(** The fields of a world that a step leaves alone, one lemma each. *)
Lemma ftp_emit ev w : ftp (emit ev w) = ftp w.
Proof. destruct w; reflexivity. Qed.
Lemma ftp_sleep ms w : ftp (sleep ms w) = ftp w.
Proof. destruct w; reflexivity. Qed.
Lemma ftp_timeout_upd w f : ftp (w {{ timeout_count ::= f }}) = ftp w.
Proof. destruct w; reflexivity. Qed.
Lemma ftp_pop_retr w o w' : pop_retr w = (o, w') -> ftp w' = ftp w.
Proof. destruct w as [? ? ? ? ? ? ? ? ? ? ? ? ? ? ? ? [|? ?] ? ?]; intros H; inversion H; reflexivity. Qed.
Lemma ftp_pop_noop w o w' : pop_noop w = (o, w') -> ftp w' = ftp w.
Proof. destruct w as [? ? ? ? ? ? ? ? ? ? ? ? ? ? ? [|? ?] ? ? ?]; intros H; inversion H; reflexivity. Qed.

Lemma clock_emit ev w : clock (emit ev w) = clock w.
Proof. destruct w; reflexivity. Qed.
Lemma clock_sleep ms w : clock (sleep ms w) = (ms + clock w)%N.
Proof. destruct w; reflexivity. Qed.
Lemma clock_timeout_upd w f : clock (w {{ timeout_count ::= f }}) = clock w.
Proof. destruct w; reflexivity. Qed.
Lemma clock_pop_retr w o w' : pop_retr w = (o, w') -> clock w' = clock w.
Proof. destruct w as [? ? ? ? ? ? ? ? ? ? ? ? ? ? ? ? [|? ?] ? ?]; intros H; inversion H; reflexivity. Qed.
Lemma clock_pop_noop w o w' : pop_noop w = (o, w') -> clock w' = clock w.
Proof. destruct w as [? ? ? ? ? ? ? ? ? ? ? ? ? ? ? [|? ?] ? ? ?]; intros H; inversion H; reflexivity. Qed.
Lemma clock_connect_ftp w : clock (snd (connect_ftp w)) = clock w.
Proof. destruct w; unfold connect_ftp, pop_connect; crush_world. Qed.

Lemma connect_ftp_cases w ok msg w' :
  connect_ftp w = ((ok, msg), w') ->
  (ok = true /\ msg = "FTP connection established"%string /\ ftp w' = true) \/
  (ok = false /\ (exists e, msg = ("FTP connection error: " ++ e)%string) /\ ftp w' = false).
Proof.
  destruct w as [? ftp0 ? ? ? ? ? ? ? ? ? ? ? ? cs ? ? ? ?].
  destruct ftp0, cs as [|[e|] cs]; cbn; intros H; inversion H; subst; eauto.
Qed.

++++

Directions for this task> Tally up the lines of the data above where the string "connection" appears, and give only the count.

Solution to this problem> 2